As he walked past the endless line of discount computer and stereo shops, he concentrated his attention on the disparate murders of Richard Brighton and Clive Morton. A popular Labour councillor is found floating in the Thames, an apparent robbery victim. Then, a month later, Clive Morton, the notorious restaurant critic and a thoroughly disagreeable chap by all accounts, has his throat slit in a Soho alley. In Morton’s case, there was no indication of robbery; however, the corpse had been garnished with an apple, which was, to say the least, suggestive. Morton had often boasted in his newspaper column that he could make or break a restaurant’s reputation, and the sheer number of London restaurateurs who were the victims of a scathing review, and who would no doubt have taken great pleasure in personally administering the coup de grâce, boggled the mind. At this point, Powell had to suppress a mental
image of a maniacal Rashid Jamal furtively feeding his tandoor.

At the corner of New Oxford Street, a green-glass and concrete office tower dominated the skyscape like an obscene finger. Powell turned into the nearest pub. The only apparent similarity in the two crimes, he mused as he sipped his beer, was the fact that both men had been initially struck on the head before being dispatched in dramatically different ways. On the surface of it then, here were two unrelated events: one a random act of violence of the type so prevalent nowadays, the other something more personal perhaps. There was, however, one potential fly in this particular ointment and without a doubt the most intriguing revelation in the case so far: Clive Morton’s connection—via his proposed restaurant, Chez Clive—with the Dockside development scheme in Rotherhithe, the very same scheme on which Richard Brighton had staked his political future.

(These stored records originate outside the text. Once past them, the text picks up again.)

(** A spent token is answered by [respondToFailedClaim] alone, or by the failed
    start of the transaction. *)
Lemma Refresh_spent env cx tok s :
  unique_hashes s -> spent (Hash (TrimSpace tok)) s -> well_formed tok ->
  Refresh env cx tok s =
    if db_fails env OpBegin then (Err DbErr, s)
    else match respondToFailedClaim env cx (Hash (TrimSpace tok)) s with
         | (Ok e, s') => (Err e, s')
         | (Err e, s') => (Err e, s')
         end.
Proof.
  intros HN Hs [Hw1 Hw2]. unfold Refresh. cbv zeta. rewrite Hw1. destruct (Nat.ltb_spec 256 (String.length (TrimSpace tok))); [lia|].
  simpl orb. unfold mbind at 1, eff_bind at 1, attempt at 1, WithinTx. destruct (db_fails env OpBegin); [done|].
  unfold within_tx.
  assert (Hr : rotate env cx (Hash (TrimSpace tok)) s = (Err errClaimFailed, s)).
  2: { cbn [negb orb]. cbv beta. rewrite Hr. unfold mbind, eff_bind. by destruct (respondToFailedClaim _ _ _ s) as [[]]. }
  unfold rotate. unfold mbind at 1, eff_bind, map_err at 1. unfold ClaimRefresh, guarded.
  destruct (db_fails env OpClaimRefresh); [done|]. by rewrite spent_unclaimable.
Qed.

Lemma Refresh_spent_fails env cx tok s :
  unique_hashes s -> spent (Hash (TrimSpace tok)) s -> exists e, fst (Refresh env cx tok s) = Err e.
Proof.
  intros HN Hs. pose proof (Refresh_evolves env cx tok s) as H.
  destruct (Refresh env cx tok s) as [[issued|e] s']; [|by exists e].
  destruct H as (t & row & [Hf _ _ _ _ _] & _). by rewrite spent_unclaimable in Hf.
Qed.
(* ===== verification/Shares.v ===== *)
(** internal/authz: one person opening one record to another for a while.  The
    domain (domain/share), its table (adapter/postgres/share_repository.go and
    rquery/share.go) and the handlers (app/share/share_interactor.go). *)

From Stdlib Require Import ZArith Lia Bool Ascii String.
From stdpp Require Import base gmap strings list sorting.
From S2P Require Import Prelude.
From S2P Require Import GoStrings.
From S2P Require Import GoConv.
From S2P Require Import Shared.
From S2P Require Import Tokens.
From S2P Require Import AuthStore.
From S2P Require Import TokenIssuer.
From S2P Require Import Credentials.

(** ** domain/share *)
Module ShareDomain.

(** A record_shares row: the last three columns are the access link's, which no
    query answers with. *)
Record Share := {
  sh_ID : string; sh_TenantID : string; sh_FromIdentityID : string; sh_ToIdentityID : string; sh_Record : string;
  sh_RecordScopes : gmap string string; sh_Permissions : list string; sh_Note : string; sh_CreatedAt : Time; sh_ValidUntil : Time;
  sh_RevokedAt : option Time; sh_RevokeReason : string;
  sh_LinkHash : option string; sh_LinkOpened : Z; sh_LinkLastOpenedAt : option Time
}.
Lemma row_plain : forall r, r ∈ tenant_rows tenant three ++ tenant_rows tenant anchored -> @plain_row spelled r.
Proof.
  assert (H : forall r, r ∈ lg_rows three -> @plain_row spelled r).
  { intros r Hr. vm_compute in Hr. repeat (apply elem_of_cons in Hr as [->|Hr]; [split; vm_compute; done|]). by apply not_elem_of_nil in Hr. }
  intros r [Hr|Hr]%elem_of_app; apply H; apply list_elem_of_In, filter_In in Hr as [Hr _]; apply list_elem_of_In; exact Hr.
Qed.

Lemma spelled_laws : @AuditLaws spelled.
Proof. by split. Qed.

Lemma context_inj m : m = anchorContext tenant 3 head_hash -> forall seq h, m = anchorContext tenant seq h -> (seq mod 2 ^ 64 = 3)%Z /\ h = head_hash.
Proof.
  intros -> seq h E. unfold anchorContext in E. rewrite !str_app_assoc in E. rewrite <- !str_app_assoc in E.
  do 4 apply app_inj_l in E. apply app_inj_length in E as [E ->]; [|done]. split; [|done]. symmetry.
  change (3 mod 2 ^ 64)%Z with 3%Z in E. apply put_uint64_inj in E; [done|lia|]. apply Z.mod_pos_bound. lia.
Qed.

Lemma unforged kid k seq h sig :
  Keys.Lookup ring kid = Ok k -> (0 <= seq < 2 ^ 63)%Z -> @ed_verify keys (Keys.Public k) (anchorContext tenant seq h) sig = true ->
  exists r, r ∈ tenant_rows tenant three /\ lg_Seq r = seq /\ lg_EntryHash r = h.
Proof.
  intros _ Hs Hv. cbn [ed_verify keys] in Hv. apply andb_true_iff in Hv as [Hv _]. apply bool_decide_eq_true in Hv.
  destruct (context_inj _ Hv seq h eq_refl) as [Hq ->]. rewrite Z.mod_small in Hq by lia. subst seq.
  exists (default {| lg_TenantID := ""; lg_OccurredAt := 0; lg_Seq := 0; lg_ActorID := ""; lg_ActorKind := ""; lg_TargetID := "";
    lg_SessionID := ""; lg_Action := ""; lg_Result := ""; lg_IP := ""; lg_Detail := ""; lg_PrevHash := ""; lg_EntryHash := "" |}
    (last (lg_rows three))). split; [|split; vm_compute; reflexivity]. apply list_elem_of_In. vm_compute. right. right. left. reflexivity.
Qed.
(** The key with its owner's standing of now. *)
Definition key_auth (k : KeyRow) (u : UserRow) : PlatformAPIKeyAuth := {|
  ka_ID := pk_ID k; ka_PlatformUserID := pk_UserID k; ka_Username := pu_Username u; ka_SecretHash := pk_SecretHash k;
  ka_ExpiresAt := pk_ExpiresAt k; ka_OwnerStatus := pu_Status u; ka_TokenEpoch := pu_TokenEpoch u; ka_LastUsedAt := pk_LastUsedAt k |}.

Definition PlatformAPIKeyByLookup (lookup : string) : M (option PlatformAPIKeyAuth) :=
  guarded OpKeyByLookup (fun s =>
    (Ok (k ← find (fun k => bool_decide (pk_Lookup k = lookup) && bool_decide (pk_RevokedAt k = None)) (cs_keys s);
         u ← row_of (pk_UserID k) s; Some (key_auth k u)), s)).

Definition set_key (used revoked : option Time) (k : KeyRow) : KeyRow := {|
  pk_ID := pk_ID k; pk_UserID := pk_UserID k; pk_Label := pk_Label k; pk_Lookup := pk_Lookup k; pk_SecretHash := pk_SecretHash k;
  pk_CreatedAt := pk_CreatedAt k; pk_CreatedBy := pk_CreatedBy k; pk_LastUsedAt := used; pk_ExpiresAt := pk_ExpiresAt k;
  pk_RevokedAt := revoked |}.

Definition TouchPlatformAPIKeyUsed (id : string) : M unit :=
  best_effort OpTouchKey (fun s =>
    match canon id with
    | None => s
    | Some c => with_keys s (update_where (fun k => bool_decide (pk_ID k = c)) (fun k => set_key (Some (ct_now env)) (pk_RevokedAt k) k) (cs_keys s))
    end).

Definition ListPlatformAPIKeys : M (list KeyRow) :=
  guarded OpListKeys (fun s => (Ok (merge_sort newer (cs_keys s)), s)).

(** Revoking one already revoked is no error. *)
Definition RevokePlatformAPIKey (id : string) : M unit :=
  with_uuid id (fun c => guarded OpRevokeKey (fun s =>
    (Ok tt, with_keys s (update_where (fun k => bool_decide (pk_ID k = c) && bool_decide (pk_RevokedAt k = None))
                           (fun k => set_key (pk_LastUsedAt k) (Some (ct_now env)) k) (cs_keys s))))).

End Ops.
End ControlStore.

As he watched the steady stream of passersby on the pavement outside, it occurred to him that his approach up until now had been hit-and-miss. Even Black had politely made the point. It was time to sweep the personal clutter from his mind and get down to business. He drained his pint, then reached into his pocket for his mobile phone.

CHAPTER 11

Forty-five minutes later, Powell found himself once again in Shad Thames. The office he was looking for was sandwiched between a gourmet food shop and a clothing boutique.
P. K. ATHERTON, PROPERTY DEVELOPERS AND ESTATE AGENTS
the sign in the window proclaimed discreetly. Powell announced himself to the secretary, a smashing young redhead with green eyes who invited him in a lilting brogue to take a seat while she went to inform Mr. Atherton. Presently he could hear the murmur of voices.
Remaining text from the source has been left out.